The awards seem to have been rather dominated over the last few years but I was intrigued to see who actually comes out on top since the last Olympics were held in Rio in 2016. With 2 points for a win and 1 point for runner-up spots, the podium ADC medal table for multi-year recipients looks like the following –
| Company / developer | Winner | Runner-Up | Score |
| BSP Pharmaceuticals | 3 | 2 | 8 |
| Mersana Therapeutics | 2 | 2 | 6 |
| Abzena | 2 | 2 | 6 |
| Sutro Biopharma | 2 | 1 | 5 |
| ADC Therapeutics | 2 | 1 | 5 |
| Bicycle Therapeutics | 2 | 1 | 5 |
| Daiichi Sankyo | 2 | 0 | 4 |
| PPD | 2 | 0 | 4 |
So gold goes to BSP Pharmaceuticals, silver to Mersana Therapeutics and Abzena and bronze to Sutro Biopharma, ADC Therapeutics and Bicycle Therapeutics.
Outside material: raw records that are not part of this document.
(* ===== verification/BridgeIP.v ===== *)
(** * The address of the bridge ([pkg/ecnet/bridge/dataplane/helpers/addr.go])

    The bridge waits until the network interface of the CNI has an IPv4
    address. What the system reports about its interfaces is an argument,
    one list for each time it is asked. *)

From Stdlib Require Import String.
From S2P Require Import Prelude GoStrings NetIP.

(** A [net.Addr]: an [*net.IPNet], or another kind of address. *)
Inductive NetAddr :=
| IPNet (ip : IP)
| OtherAddr.

Record Iface := mkIface {
  if_FlagUp : bool;
  if_Name : string;
  if_Addrs : list NetAddr + string
}.

(** The package variables [bridgeIPInt] and [bridgeIPAddr]. *)
Record BridgeIP := mkBridgeIP {
  bridgeIPInt : Z;
  bridgeIPAddr : option (list Z)
}.

(** [binary.BigEndian.Uint32] *)
Definition Uint32 (bytes : list Z) : Z := foldl (fun n b => uint32(Z.lor (Z.shiftl n 8) b)) 0 bytes.

(** The loop over the addresses of an interface; the flag is [found]. *)
Fixpoint scan_addrs (b : BridgeIP) (addrs : list NetAddr) : BridgeIP * bool :=
  match addrs with
  | [] => (b, false)
  | OtherAddr :: addrs' => scan_addrs b addrs'
  | IPNet ip :: addrs' =>
      if IsLoopback ip then scan_addrs b addrs'
      else match To4 ip with
           | Some a => (mkBridgeIP (Uint32 a) (Some a), true)
           | None => scan_addrs (mkBridgeIP (bridgeIPInt b) None) addrs'
           end
  end.

(** The loop over the interfaces, which stops at the first that matches.
    [None] is the early return on an error of [iface.Addrs]. *)
Fixpoint scan_ifaces (bridgeEth : string) (b : BridgeIP) (ifaces : list Iface)
  : option (BridgeIP * bool) :=
  match ifaces with
  | [] => Some (b, false)
  | iface :: ifaces' =>
      if if_FlagUp iface && HasPrefix (if_Name iface) bridgeEth then
        match if_Addrs iface with
        | inl addrs => Some (scan_addrs b addrs)
        | inr _ => None
        end
      else scan_ifaces bridgeEth b ifaces'
  end.

(** The error of [iface.Addrs] is not the one that is reported: [err] is
    nil there. *)
Definition waitBridgeIP (bridgeEth : string) (interfaces : list Iface + string) (b : BridgeIP)
  : BridgeIP * option string :=
  if negb (Z.eqb (bridgeIPInt b) 0) then (b, None)
  else
    match interfaces with
    | inr err => (b, Some ("unexpected exit err: " +:+ err))
    | inl ifaces =>
        match scan_ifaces bridgeEth b ifaces with
        | None => (b, Some "unexpected exit err: <nil>")
        | Some (b', false) =>
            (b', Some ("unexpected retrieves cni bridge veth[" +:+ bridgeEth +:+ "]'s ipv4 addr"))
        | Some (b', true) => (b', None)
        end
    end.

(** [GetBridgeIP] polls until it has an address; [None] when the reports
    given run out. *)
Fixpoint GetBridgeIP (bridgeEth : string) (polls : list (list Iface + string)) (b : BridgeIP)
  : option BridgeIP :=
  match polls with
  | [] => None
  | interfaces :: polls' =>
      match waitBridgeIP bridgeEth interfaces b with
      | (b', None) => if Z.ltb 0 (bridgeIPInt b') then Some b' else GetBridgeIP bridgeEth polls' b'
      | (b', Some _) => GetBridgeIP bridgeEth polls' b'
      end
  end.

(** ** Specification *)

(** The first IPv4 address of an interface that is not a loopback. *)
Definition usable_ipv4 (a : NetAddr) : option (list Z) :=
  match a with
  | IPNet ip => if IsLoopback ip then None else To4 ip
  | OtherAddr => None
  end.

Definition bridge_iface (bridgeEth : string) (iface : Iface) : bool :=
  if_FlagUp iface && HasPrefix (if_Name iface) bridgeEth.

(** What a report says the address of the bridge is. *)
Definition bridge_address (bridgeEth : string) (interfaces : list Iface + string)
  : option (list Z) :=
  match interfaces with
  | inr _ => None
  | inl ifaces =>
      match List.find (bridge_iface bridgeEth) ifaces with
      | Some iface => match if_Addrs iface with inl addrs => first_some usable_ipv4 addrs | inr _ => None end
      | None => None
      end
  end.

Lemma scan_addrs_spec b addrs :
  match first_some usable_ipv4 addrs with
  | Some a => scan_addrs b addrs = (mkBridgeIP (Uint32 a) (Some a), true)
  | None => exists addr, scan_addrs b addrs = (mkBridgeIP (bridgeIPInt b) addr, false)
  end.
Proof.
  revert b. induction addrs as [|[ip|] addrs IH]; intros b; simpl.
  - exists (bridgeIPAddr b). by destruct b.
  - destruct (IsLoopback ip); [apply IH|]. destruct (To4 ip); [done|].
    apply (IH (mkBridgeIP (bridgeIPInt b) None)).
  - apply IH.
Qed.

Lemma waitBridgeIP_spec bridgeEth interfaces b :
  bridgeIPInt b = 0 ->
  match bridge_address bridgeEth interfaces with
  | Some a => waitBridgeIP bridgeEth interfaces b = (mkBridgeIP (Uint32 a) (Some a), None)
  | None => exists addr err,
      waitBridgeIP bridgeEth interfaces b = (mkBridgeIP 0 addr, Some err)
  end.
Proof.
  intros Hb. unfold waitBridgeIP, bridge_address. rewrite Hb. simpl.
  assert (b = mkBridgeIP 0 (bridgeIPAddr b)) as Heta by (destruct b; simpl in *; by subst).
  destruct interfaces as [ifaces|err]; [|rewrite Heta; eauto].
  induction ifaces as [|iface ifaces IH]; simpl; [rewrite Heta; eauto|].
  unfold bridge_iface in *. destruct (if_FlagUp iface && HasPrefix (if_Name iface) bridgeEth); [|apply IH].
  destruct (if_Addrs iface) as [addrs|]; [|rewrite Heta; eauto].
  pose proof (scan_addrs_spec b addrs) as Hs. rewrite Hb in Hs.
  destruct (first_some usable_ipv4 addrs).
  - by rewrite Hs.
  - destruct Hs as [addr ->]. eauto.
Qed.

(** Polling ends at the first report in which the bridge has an IPv4
    address, and yields that address. *)
Theorem GetBridgeIP_first bridgeEth pre interfaces post b a :
  bridgeIPInt b = 0 ->
  Forall (fun i => bridge_address bridgeEth i = None) pre ->
  bridge_address bridgeEth interfaces = Some a -> 0 < Uint32 a ->
  GetBridgeIP bridgeEth (pre ++ interfaces :: post) b = Some (mkBridgeIP (Uint32 a) (Some a)).
Proof.
  intros Hb Hpre Ha Hpos. revert b Hb. induction Hpre as [|i pre Hi _ IH]; intros b Hb; simpl.
  - pose proof (waitBridgeIP_spec bridgeEth interfaces b Hb) as Hw. rewrite Ha in Hw. rewrite Hw.
    simpl. by rewrite (proj2 (Z.ltb_lt _ _)).
  - pose proof (waitBridgeIP_spec bridgeEth i b Hb) as Hw. rewrite Hi in Hw.
    destruct Hw as (addr & err & ->). by apply IH.
Qed.

(** The interface comes up at the second report; a loopback and an IPv6
    address are skipped. *)
Lemma GetBridgeIP_first_witness :
  GetBridgeIP "cni"
    [inl [mkIface false "cni0" (inl [])];
     inl [mkIface true "eth0" (inl [IPNet (IPv4 192 168 0 1)]);
          mkIface true "cni0" (inl [IPNet (IPv4 127 0 0 1); IPNet (replicate 15 0 ++ [9]);
                                    IPNet (IPv4 10 0 1 1)])]]
    (mkBridgeIP 0 None) = Some (mkBridgeIP 167772417 (Some [10; 0; 1; 1])).
Proof.
  apply (GetBridgeIP_first "cni" [inl [mkIface false "cni0" (inl [])]]
    (inl [mkIface true "eth0" (inl [IPNet (IPv4 192 168 0 1)]);
          mkIface true "cni0" (inl [IPNet (IPv4 127 0 0 1); IPNet (replicate 15 0 ++ [9]);
                                    IPNet (IPv4 10 0 1 1)])]) [] (mkBridgeIP 0 None) [10; 0; 1; 1]).
  - reflexivity.
  - repeat constructor.
  - reflexivity.
  - reflexivity.
Defined.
An honourable mention should go to Daiichi Sankyo and PPD, as well as Legochem Biosciences who have shown strong consistency without a win.
It is really encouraging to see such a diverse range of technologies, developers, researchers and manufacturers that made it through to this year’s nominations. This makes the job of shortlisting these a challenge, and of selecting the winners even more difficult, but just as the Olympics showcases the many different and varied talents of individuals and teams, so the ADC awards recognises the different contributions to the field.
But I came to asking myself why there is such a diverse range of offerings in the ADC space. It could be argued that the closest we have to a winning technology platform is the vedotin linker-payload however this is only embedded within 3 of the 10 approved ADC drugs, with the ozogamycin linker-payload technology in close competition being in 2/10 approved ADCs.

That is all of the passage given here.